Fermented foods aren't just some fad, they really are one staple we should all have in our diets, every day. And, with the right equipment, they aren't as intimidating or hard to make as they seem. In this post I will show you a few of my favorite ways to enjoy them!

Beet Kvass:



Folk medicine values beets and beet kvass for their liver cleansing properties and beet kvass is widely used in cancer therapy in Europe. Anecdotal reports indicate that beet kvass is an excellent therapy for chronic fatigue, chemical sensitivities, allergies and digestive problems. Valuable for its medicinal qualities and as a digestive aid. Beets are loaded with nutrients. One glass (1/4-1/2c) morning and night is an excellent blood tonic, energy enhancer (in morning it gets adrenals going) promotes regularity, aids digestion, alkalizes the blood, cleanses the liver and is a good treatment for kidney stones and other ailments. It's also GREAT for women with hormone imbalances.

Along with drinking it plain on an empty stomach each morning, You could also add it to soups, salad dressings, sauces, etc and it will give you a beautiful bright color!I make mine with whey (strained from organic goats or sheeps yogurt) you can also buy starter packets from the health food store(or online like this one), or use your sourkraut juice.
Here's what you'll need:
2-4 washed organic beets chopped into 1-2" cubes
1/2 gallon sterilized glass mason jar
1/4 c whey (or other options listed above, or double the sea salt & fermentation time if you don't have any of the others)
1 T sea salt or Himalayan salt
Filtered water
How to:
Fill your jar up with chopped beets. Add whey/started/kraut juice & salt & cover with filtered water to the top. Cover with a towel or cheesecloth & leave out on your counter for 3-5 days to ferment. Should taste sweet/salty/strong. After that store in your fridge & consume daily. 
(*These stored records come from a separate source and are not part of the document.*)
(** * Hackflight attitude stabilisation: [Stabilize] and [AnglePid]

    A shallow embedding of [src/stabilize.hpp] and
    [src/pidcontrollers/angle.hpp].

    - C++ [float] is IEEE-754 binary32: the operations are those of
      [SpecFloat] at precision 24 and maximal exponent 128 (round to
      nearest, ties to even).
    - [int16_t] and [int32_t] are [Z] with the two's-complement wrap-around
      written out where the source narrows or adds.  A cast of a float
      whose integral part does not fit, which C++ leaves undefined, yields
      the pattern 0x80000000.
    - The arrays of the classes are lists read with [!!!] and written with
      [<[i:=v]>]; the source only indexes them with the axis constants.
    - Member functions take the object and return the new object next to
      their result.
    - [filter.hpp], [filters.hpp], [config.hpp] and [model.hpp] are not among
      the sources: the three [Filter] utilities and the configuration records
      follow the specification. *)

From Stdlib Require Import ZArith Lia Bool List.
From Stdlib Require Import Floats.SpecFloat.
From stdpp Require Import base list.

Local Open Scope Z_scope.

(** ** Machine integers *)

Module Int.

(** The value of the [w]-bit two's-complement pattern of [z]. *)
Definition wrap (w : Z) (z : Z) : Z :=
  (z + 2 ^ (w - 1)) mod 2 ^ w - 2 ^ (w - 1).

Definition int16 (z : Z) : Z := wrap 16 z.
Definition int32 (z : Z) : Z := wrap 32 z.

Definition INT32_MIN : Z := - 2 ^ 31.

Definition in_int16 (z : Z) : bool := (- 2 ^ 15 <=? z) && (z <? 2 ^ 15).
Definition in_int32 (z : Z) : bool := (- 2 ^ 31 <=? z) && (z <? 2 ^ 31).

End Int.

(** ** binary32 *)

Module F32.

Definition prec : Z := 24.
Definition emax : Z := 128.

Definition float : Type := spec_float.

Definition mul : float -> float -> float := SFmul prec emax.
Definition add : float -> float -> float := SFadd prec emax.
Definition sub : float -> float -> float := SFsub prec emax.
Definition div : float -> float -> float := SFdiv prec emax.
Definition opp : float -> float := SFopp.
Definition abs : float -> float := SFabs.
Definition ltb : float -> float -> bool := SFltb.
Definition leb : float -> float -> bool := SFleb.

(** Conversion of an integer to [float] (exact up to 24 significant bits,
    rounded to nearest beyond). *)
Definition of_Z (z : Z) : float := binary_normalize prec emax z 0 false.

Definition zero : float := S754_zero false.
Definition one : float := Eval vm_compute in of_Z 1.
Definition one_half : float := S754_finite false 8388608 (-24).

(** A float in canonical form: the mantissa has 24 bits, or fewer at the
    least exponent, and the exponent is in range. *)
Definition valid (f : float) : bool := valid_binary prec emax f.

(** The float with the same mantissa and the exponent one less. *)
Definition half (f : float) : float :=
  match f with
  | S754_finite s m e => S754_finite s m (e - 1)
  | _ => f
  end.

(** The exponent of a finite float is at least [k]. *)
Definition exponent_ge (k : Z) (f : float) : bool :=
  match f with
  | S754_finite _ _ e => k <=? e
  | _ => true
  end.

(** The integral part of a float, rounding toward zero; [None] for
    infinities and NaN. *)
Definition trunc (f : float) : option Z :=
  match f with
  | S754_zero _ => Some 0
  | S754_finite s m e =>
      Some (cond_Zopp s
              (match e with
               | Z0 => Zpos m
               | Zpos _ => Zpos m * 2 ^ e
               | Zneg p => Zpos m / 2 ^ Zpos p
               end))
  | _ => None
  end.

(** The cast [(int32_t)f].  C++ leaves the cast undefined when the integral
    part does not fit; the model then yields the pattern 0x80000000, as the
    conversion instruction of x86 does. *)
Definition to_int32 (f : float) : Z :=
  match trunc f with
  | Some z => if Int.in_int32 z then z else Int.INT32_MIN
  | None => Int.INT32_MIN
  end.

(** Initialising an [int16_t] from a float: converted as above, then
    narrowed. *)
Definition to_int16 (f : float) : Z := Int.int16 (to_int32 f).

Definition is_nan (f : float) : bool :=
  match f with S754_nan => true | _ => false end.

(** Zero or finite: a number that is neither an infinity nor NaN. *)
Definition is_finite (f : float) : bool :=
  match f with S754_zero _ | S754_finite _ _ _ => true | _ => false end.

End F32.

Abbreviation float := F32.float.

#[global] Instance float_inhabited : Inhabited float := populate F32.zero.

(** ** Numeric utilities *)

Module Filter.

(** Modelled from the spec: [Filter::constrainAbs] ([filter.hpp] is not among
    the sources).  "Clamps value into [-bound, +bound]".  [Stabilize] calls
    it on integers. *)
Definition constrainAbs (val bound : Z) : Z :=
  if val <? - bound then - bound
  else if bound <? val then bound
  else val.

(** Modelled from the spec: [Filter::constrainAbs] as [AnglePid] calls it, on
    floats ([filters.hpp] is not among the sources). *)
Definition constrainAbsF (val bound : float) : float :=
  if F32.ltb val (F32.opp bound) then F32.opp bound
  else if F32.ltb bound val then bound
  else val.

(** Modelled from the spec: [Filter::complementary] ([filter.hpp] is not
    among the sources).  "Returns a*(1-proportion) + b*proportion". *)
Definition complementary (a b proportion : float) : float :=
  F32.add (F32.mul a (F32.sub F32.one proportion)) (F32.mul b proportion).

(** binary32 nearest to pi. *)
Definition pi : float := S754_finite false 13176795 (-22).

(** Modelled from the spec: [Filter::deg2rad] ([filters.hpp] is not among the
    sources).  "Pure conversion" of degrees to radians. *)
Definition deg2rad (degrees : float) : float :=
  F32.div (F32.mul degrees pi) (F32.of_Z 180).

End Filter.

(** ** Axes *)

Definition AXIS_ROLL : nat := 0.
Definition AXIS_PITCH : nat := 1.
Definition AXIS_YAW : nat := 2.

(** ** Configuration *)

(** Modelled from the spec: [Model] ([model.hpp] is not among the sources):
    the gains [Stabilize] reads through [model->], as floats, and the three
    software trims. *)
Record Model := {
  ratePitchrollP : float;
  ratePitchrollI : float;
  ratePitchrollD : float;
  yawP : float;
  yawI : float;
  levelP : float;
  softwareTrimRoll : Z;
  softwareTrimPitch : Z;
  softwareTrimYaw : Z
}.

(** Modelled from the spec: [ImuConfig] ([config.hpp] is not among the
    sources): the maximum commanded inclination, in degrees. *)
Record ImuConfig := {
  maxAngleInclination : float
}.

(** Modelled from the spec: [StabilizeConfig] ([config.hpp] is not among the
    sources): the two windup bounds and the two reset thresholds, which the
    source compares with integers. *)
Record StabilizeConfig := {
  gyroWindupMax : Z;
  angleWindupMax : Z;
  bigGyro : Z;
  bigYawDemand : Z
}.

(** ** The stabilisation controller *)

Module Stabilize.

Record t := {
  axisPids : list Z;       (* int16_t [3] *)
  lastGyro : list Z;       (* int16_t [2] *)
  delta1 : list Z;         (* int32_t [2] *)
  delta2 : list Z;         (* int32_t [2] *)
  errorGyroI : list Z;     (* int32_t [3] *)
  errorAngleI : list Z;    (* int32_t [2] *)
  softwareTrim : list Z;   (* int16_t [3] *)
  board : Z;               (* Board *: an address; no method reads or
                              writes it *)
  model : Model;
  imuConfig : ImuConfig;
  config : StabilizeConfig
}.

Definition set_axisPids (v : list Z) (s : t) : t :=
  {| axisPids := v; lastGyro := lastGyro s; delta1 := delta1 s;
     delta2 := delta2 s; errorGyroI := errorGyroI s;
     errorAngleI := errorAngleI s; softwareTrim := softwareTrim s;
     board := board s; model := model s; imuConfig := imuConfig s;
     config := config s |}.

Definition set_lastGyro (v : list Z) (s : t) : t :=
  {| axisPids := axisPids s; lastGyro := v; delta1 := delta1 s;
     delta2 := delta2 s; errorGyroI := errorGyroI s;
     errorAngleI := errorAngleI s; softwareTrim := softwareTrim s;
     board := board s; model := model s; imuConfig := imuConfig s;
     config := config s |}.

Definition set_delta1 (v : list Z) (s : t) : t :=
  {| axisPids := axisPids s; lastGyro := lastGyro s; delta1 := v;
     delta2 := delta2 s; errorGyroI := errorGyroI s;
     errorAngleI := errorAngleI s; softwareTrim := softwareTrim s;
     board := board s; model := model s; imuConfig := imuConfig s;
     config := config s |}.

Definition set_delta2 (v : list Z) (s : t) : t :=
  {| axisPids := axisPids s; lastGyro := lastGyro s; delta1 := delta1 s;
     delta2 := v; errorGyroI := errorGyroI s;
     errorAngleI := errorAngleI s; softwareTrim := softwareTrim s;
     board := board s; model := model s; imuConfig := imuConfig s;
     config := config s |}.
(** * Properties *)

(** ** [ParseInt] on a few route variables *)

Example ParseInt_examples :
  ParseInt "42" = Some 42 /\ ParseInt "-7" = Some (-7) /\ ParseInt "+0" = Some 0
  /\ ParseInt "" = None /\ ParseInt "-" = None /\ ParseInt "4x" = None
  /\ ParseInt "9223372036854775807" = Some 9223372036854775807
  /\ ParseInt "9223372036854775808" = None
  /\ ParseInt "-9223372036854775808" = Some (-9223372036854775808).
Proof. repeat split; reflexivity. Qed.

(** ** The order on instants *)

(** Turns the boolean comparisons of [time] on [Z] back into
    propositions and leaves the arithmetic to [lia]. *)
Ltac time_order :=
  unfold check_constraint, sql_gt, sql_ge, sql_le, IsZero, After, Before, Equal in *;
  simpl in *;
  rewrite ?Z.gtb_ltb, ?Z.geb_leb in *;
  repeat match goal with
         | |- context [?x <? ?y] => destruct (Z.ltb_spec x y)
         | |- context [?x =? ?y] => destruct (Z.eqb_spec x y)
         | H : context [?x <? ?y] |- _ => destruct (Z.ltb_spec x y)
         | H : context [?x =? ?y] |- _ => destruct (Z.eqb_spec x y)
         end;
  simpl in *; try congruence; try lia.

Lemma Time_eta (t : Time) : mkTime (sec t) (nsec t) = t.
Proof. destruct t; reflexivity. Qed.


Lemma Before_irrefl (t : Time) : Before t t = false.
Proof. time_order. Qed.

Lemma After_irrefl (t : Time) : After t t = false.
Proof. time_order. Qed.


Lemma Before_trans (t u v : Time) :
  Before t u = true -> Before u v = true -> Before t v = true.
Proof. intros H1 H2. time_order. Qed.




(** ** [Validate] *)

Lemma String_eqb_empty (s : string) : String.eqb s "" = true <-> s = "".
Proof. apply String.eqb_eq. Qed.

(** What [Validate] computes, case by case. *)
Lemma Validate_cases (a : Appointment) :
  (Title a = "" /\ Validate a = Some ErrEmptyTitle)
  \/ (Title a <> "" /\ (IsZero (StartTime a) = true \/ IsZero (EndTime a) = true)
      /\ Validate a = Some ErrInvalidTime)
  \/ (Title a <> "" /\ IsZero (StartTime a) = false /\ IsZero (EndTime a) = false
      /\ Before (EndTime a) (StartTime a) = true
      /\ Validate a = Some ErrEndTimeBeforeStart)
  \/ (Title a <> "" /\ IsZero (StartTime a) = false /\ IsZero (EndTime a) = false
      /\ Before (EndTime a) (StartTime a) = false
      /\ Validate a = None).
Proof.
  unfold Validate.
  destruct (String.eqb_spec (Title a) "") as [Ht|Ht]; [left; auto|right].
  destruct (IsZero (StartTime a)) eqn:Es; simpl; [left; auto|].
  destruct (IsZero (EndTime a)) eqn:Ee; simpl; [left; auto|right].
  destruct (Before (EndTime a) (StartTime a)) eqn:Eb; [left|right]; auto.
Qed.

(** [Validate] fails exactly when the title is empty, a timestamp is
    unset, or the end lies strictly before the start. *)
Lemma Validate_error_iff (a : Appointment) :
  Validate a <> None <->
  Title a = "" \/ IsZero (StartTime a) = true \/ IsZero (EndTime a) = true
  \/ Before (EndTime a) (StartTime a) = true.
Proof.
  destruct (Validate_cases a) as [[Ht Hv]|[(Ht & Hz & Hv)|[(Ht & Hs & He & Hb & Hv)|(Ht & Hs & He & Hb & Hv)]]];
    rewrite Hv; split; intros H; try discriminate; try tauto;
    try (exfalso; intuition congruence).
Qed.

(** C1: an appointment with a non-empty title, both timestamps set and
    the end equal to the start passes [Validate] (the result is [nil]),
    although the CHECK constraint of the schema, which guards the same
    invariant, rejects exactly such a row.  Shown for every such
    appointment and at the instant 2025-03-01T09:00:00Z. *)
Theorem Validate_accepts_equal_times :
  (forall id uid title desc T c u,
      title <> "" -> IsZero T = false ->
      Validate (mkAppointment id uid title desc T T c u) = None
      /\ check_constraint T T = false)
  /\ Validate (mkAppointment 0 1 "Standup" "" (mkTime 63876416400 0)
                 (mkTime 63876416400 0) zero zero) = None.
Proof.
  split; [|reflexivity].
  intros id uid title desc T c u Ht Hz. split.
  - unfold Validate; simpl.
    destruct (String.eqb_spec title "") as [E|E]; [contradiction|].
    rewrite Hz; simpl. now rewrite Before_irrefl.
  - unfold check_constraint, sql_gt. apply After_irrefl.
Qed.

Lemma Validate_accepts_equal_times_witness :
  Validate (mkAppointment 7 1 "Review" "weekly" (mkTime 63876416400 5)
              (mkTime 63876416400 5) zero zero) = None
  /\ check_constraint (mkTime 63876416400 5) (mkTime 63876416400 5) = false.
Proof.
  apply (proj1 Validate_accepts_equal_times); [discriminate | reflexivity].
Defined.

(** C9: [Validate] reports at most one error, in a fixed order of
    precedence: an empty title gives [ErrEmptyTitle] whatever the
    timestamps are; with a non-empty title an unset timestamp gives
    [ErrInvalidTime] whatever the order of the two is; and
    [ErrEndTimeBeforeStart] comes back only when the title is non-empty
    and both timestamps are set (and then exactly when the end is
    before the start). *)
Theorem Validate_precedence (a : Appointment) :
  (Title a = "" -> Validate a = Some ErrEmptyTitle)
  /\ (Title a <> "" ->
      IsZero (StartTime a) = true \/ IsZero (EndTime a) = true ->
      Validate a = Some ErrInvalidTime)
  /\ (Validate a = Some ErrEndTimeBeforeStart <->
      Title a <> "" /\ IsZero (StartTime a) = false
      /\ IsZero (EndTime a) = false
      /\ Before (EndTime a) (StartTime a) = true)
  /\ (forall e1 e2, Validate a = Some e1 -> Validate a = Some e2 -> e1 = e2).
Proof.
  destruct (Validate_cases a) as [[Ht Hv]|[(Ht & Hz & Hv)|[(Ht & Hs & He & Hb & Hv)|(Ht & Hs & He & Hb & Hv)]]];
    rewrite Hv; repeat split; intros; try congruence; try tauto;
    try (exfalso; intuition congruence).
Qed.

Lemma Validate_precedence_witness :
  Validate (mkAppointment 0 1 "" "" zero (mkTime 5 0) zero zero)
    = Some ErrEmptyTitle
  /\ Validate (mkAppointment 0 1 "Standup" "" (mkTime 9 0) zero zero zero)
    = Some ErrInvalidTime
  /\ Validate (mkAppointment 0 1 "Standup" "" (mkTime 9 0) (mkTime 8 0) zero zero)
    = Some ErrEndTimeBeforeStart.
Proof.
  split; [|split].
  - apply (proj1 (Validate_precedence
             (mkAppointment 0 1 "" "" zero (mkTime 5 0) zero zero))).
    reflexivity.
  - apply (proj1 (proj2 (Validate_precedence
             (mkAppointment 0 1 "Standup" "" (mkTime 9 0) zero zero zero)))).
    + discriminate.
    + right; reflexivity.
  - apply (proj1 (proj2 (proj2 (Validate_precedence
             (mkAppointment 0 1 "Standup" "" (mkTime 9 0) (mkTime 8 0) zero zero))))).
    repeat split; try reflexivity. discriminate.
Defined.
*tip* when you have only about a cup left at the bottom,  you can refill with salt & water without having to use more starter. Let it sit out 2 days again and you have a new batch! You can do this once but the next time you'll want more starter & new beets.


Fermented Salsa:



Delicious on just about everything... with just the same health qualities as any fermented food. I can literally drink this stuff!

It is pretty easy to make and you can tweak it however you want and use the veggies you have in your fridge. I usually chop up/shred in my food processor a bunch of peppers (sweet and spicy), radish, carrots, cabbage, beets, celery, etc... just about anything works. Just as above, you can buy a culture starter packet at any health food store and follow the directions on the packet, or just add 2 T high quality sea salt per 2qt jar. Pound veggies down into the glass jar, releasing liquids and making sure all the veggies stay below the liquid for the whole fermenting process (if they don't and you find a bit of mold on the top of the veggies after a few days, no worries, just scoop off the top layer and keep it going. It's natural!), tightly screw on a lid and let it ferment on your counter for 5 days. After that, to make it more salsa-like and less sauerkraut-like, I add chopped fresh tomatoes, cilantro, lemon/lime juice & red onion. You can even add dried herbs and spices such as garlic or turmeric for an extra nutritional kick!
Store in fridge, serve with eggs, on tacos, with organic or raw chips, plain, on a salad, endless options!!
*I believe in using organic produce whenever possible!*

Try these delicious options to cure your digestive problems & maintain a healthy gut!